>>>

(* ===== verification/HalLife.v ===== *)
(** * The life of a device: configure, flush, close

    The operations that replace, stop and release the pipeline, and the
    invariant of the device under every sequence of operations. *)

From S2P Require Import Prelude Monad Float32 Kernel Demosaic DemosaicSpec ColorConv InFlight Pipeline Isp Capture AutoFocus PipelineInv PipelineSpec Metadata HalMetadata HalImage Jpeg Hal HalInv HalSpec.

#[local] Open Scope Z_scope.

(** ** Facts about the pipeline's operations *)

Definition silent (e : event) : Prop := completion e = false.

(** The calls of a program, one by one. *)
Ltac keeps_calls := repeat first
  [ keeps_step
  | match goal with |- Keeps _ _ ?m =>
      let m' := eval unfold sys_open, sys_close, io_querycap, io_s_fmt, io_reqbufs, io_querybuf,
        sys_mmap, sys_munmap, io_qbuf, io_dqbuf, io_streamon, io_streamoff, io_s_ctrl, io_g_ctrl,
        io_i2c_slave, sys_write, sys_poll, sys_usleep, sys_clock, sys_property in m in
      progress change m with m' end
  | apply Keeps_call; intros ?; exact I
  | apply Keeps_call; intros ?; reflexivity ].

Section PipeFacts.
Context `{!Kernel}.

Abbreviation Mute := (Keeps (λ _ : CameraPipeline, ()) silent).

Lemma quiet_mute {A} (m : ST (world CameraPipeline) A) : Quiet m → Mute m.
Proof. apply Keeps_weaken; [done|]. intros e. by destruct e. Qed.

Lemma mute_close : Mute close.
Proof. unfold close, stopStreaming, getBuf, setBuf, deinitFocuser. keeps_calls. Qed.
Lemma mute_stop : Mute stopStreaming.
Proof. unfold stopStreaming, getBuf, setBuf. keeps_calls. Qed.
Lemma mute_open id : Mute (open id).
Proof. unfold open, initFocuser. keeps_calls. Qed.
Lemma mute_configure c : Mute (configure c).
Proof.
  unfold configure, configure_timing, map_buffer, unmap_first, configure_isp, configure_gamma, getBuf, setBuf.
  keeps_calls.
Qed.
Lemma mute_start : Mute startStreaming.
Proof. unfold startStreaming, ov5693_init_via_i2c, setExposure, setGain. keeps_calls. Qed.

Lemma config_kept_start : Keeps mConfig (λ _, True) startStreaming.
Proof. unfold startStreaming, ov5693_init_via_i2c, setExposure, setGain. keeps_calls. Qed.

Lemma fd_kept_start : Keeps mFd (λ _, True) startStreaming.
Proof. unfold startStreaming, ov5693_init_via_i2c, setExposure, setGain. keeps_calls. Qed.
Lemma fd_kept_configure c : Keeps mFd (λ _, True) (configure c).
Proof.
  unfold configure, configure_timing, map_buffer, unmap_first, configure_isp, configure_gamma, getBuf, setBuf.
  keeps_calls.
Qed.
Lemma set_get key v m : contains "=" key || contains ";" key = false → contains "=" v || contains ";" v = false →
  (∃ a s, v = String a s) → get key (set_ (Some key) (Some v) m) = Some v.
Proof. intros Hk Hv (a & s & ->). unfold get, set_. rewrite Hk, Hv, lookup_insert_eq. done. Qed.

(** Numbers survive.  An integer stored under a valid key fits the
    16-character buffer and reads back as itself, a size fits its 32
    characters and reads back as both numbers, for all values of [int]; and a
    list of sizes is parsed back in full, with nothing lost at either end. *)
Theorem numbers_roundtrip key m (Hk : contains "=" key || contains ";" key = false) :
  (∀ z, is_int z → ∃ m', set_int key z m = Some m' ∧ getInt key m' = z) ∧
  (∀ w h, is_int w → is_int h → ∃ m', set_size key w h m = Some m' ∧ get_pair key "x" m' = (w, h)) ∧
  (∀ l, l ≠ [] → Forall (λ p, is_int p.1 ∧ is_int p.2) l → parseSizesList (Some (sizes_text l)) = Some l).
Proof.
  split_and!.
  - intros z Hz. destruct (print_int_clean z) as [H1 H2]. unfold set_int, sprintf. pose proof (print_int_length z).
    destruct (_ <? 16)%nat eqn:E; [|apply Nat.ltb_ge in E; lia]. eexists. split; [reflexivity|].
    unfold getInt. rewrite set_get; [|done|by rewrite H1, H2|by apply print_int_first].
    pose proof (strtol_print 0 z "") as Hs. rewrite append_nil in Hs. by rewrite Hs by auto.
  - intros w h Hw Hh. destruct (print_int_clean w) as [H1 H2], (print_int_clean h) as [H3 H4].
    pose proof (print_int_length w). pose proof (print_int_length h). unfold set_size, sprintf.
    change (print_int w +:+ "x" +:+ print_int h) with (size_text (w, h)).
    assert (String.length (size_text (w, h)) <= 23)%nat as Hlen.
    { unfold size_text. rewrite !length_app_string. simpl. lia. }
    destruct (_ <? 32)%nat eqn:E; [|apply Nat.ltb_ge in E; lia]. eexists. split; [reflexivity|].
    unfold get_pair. rewrite set_get; [|done| |].
    + pose proof (parse_pair_print w h "" Hw Hh eq_refl) as Hp.
      rewrite append_nil in Hp. by rewrite Hp.
    + unfold size_text. simpl. rewrite !contains_app, H1, H2, H3, H4. done.
    + destruct (print_int_first w Hw) as (a & s & E'). unfold size_text. simpl. rewrite E'. by eexists _, _.
  - intros l Hl Hall. unfold parseSizesList. rewrite parse_sizes_print; [done|done|by apply sizes_text_length|done].
Qed.

Lemma numbers_roundtrip_witness :
  (∃ m', set_int KEY_PREVIEW_FRAME_RATE (-30) ∅ = Some m' ∧ getInt KEY_PREVIEW_FRAME_RATE m' = -30) ∧
  parseSizesList (Some "640x480,1280x720") = Some [(640, 480); (1280, 720)].
Proof.
  split.
  - apply (proj1 (numbers_roundtrip KEY_PREVIEW_FRAME_RATE ∅ eq_refl)). unfold is_int, INT_MIN, INT_MAX. lia.
  - apply (proj2 (proj2 (numbers_roundtrip KEY_PREVIEW_FRAME_RATE ∅ eq_refl)) [(640, 480); (1280, 720)]); [done|].
    repeat constructor; unfold INT_MIN, INT_MAX; simpl; lia.
Defined.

<<<

→ REQUIRED WORK
From the data above, copy each line that has the string "Mute".

→ ANSWER
Abbreviation Mute := (Keeps (λ _ : CameraPipeline, ()) silent).
Lemma quiet_mute {A} (m : ST (world CameraPipeline) A) : Quiet m → Mute m.
Lemma mute_close : Mute close.
Lemma mute_stop : Mute stopStreaming.
Lemma mute_open id : Mute (open id).
Lemma mute_configure c : Mute (configure c).
Lemma mute_start : Mute startStreaming.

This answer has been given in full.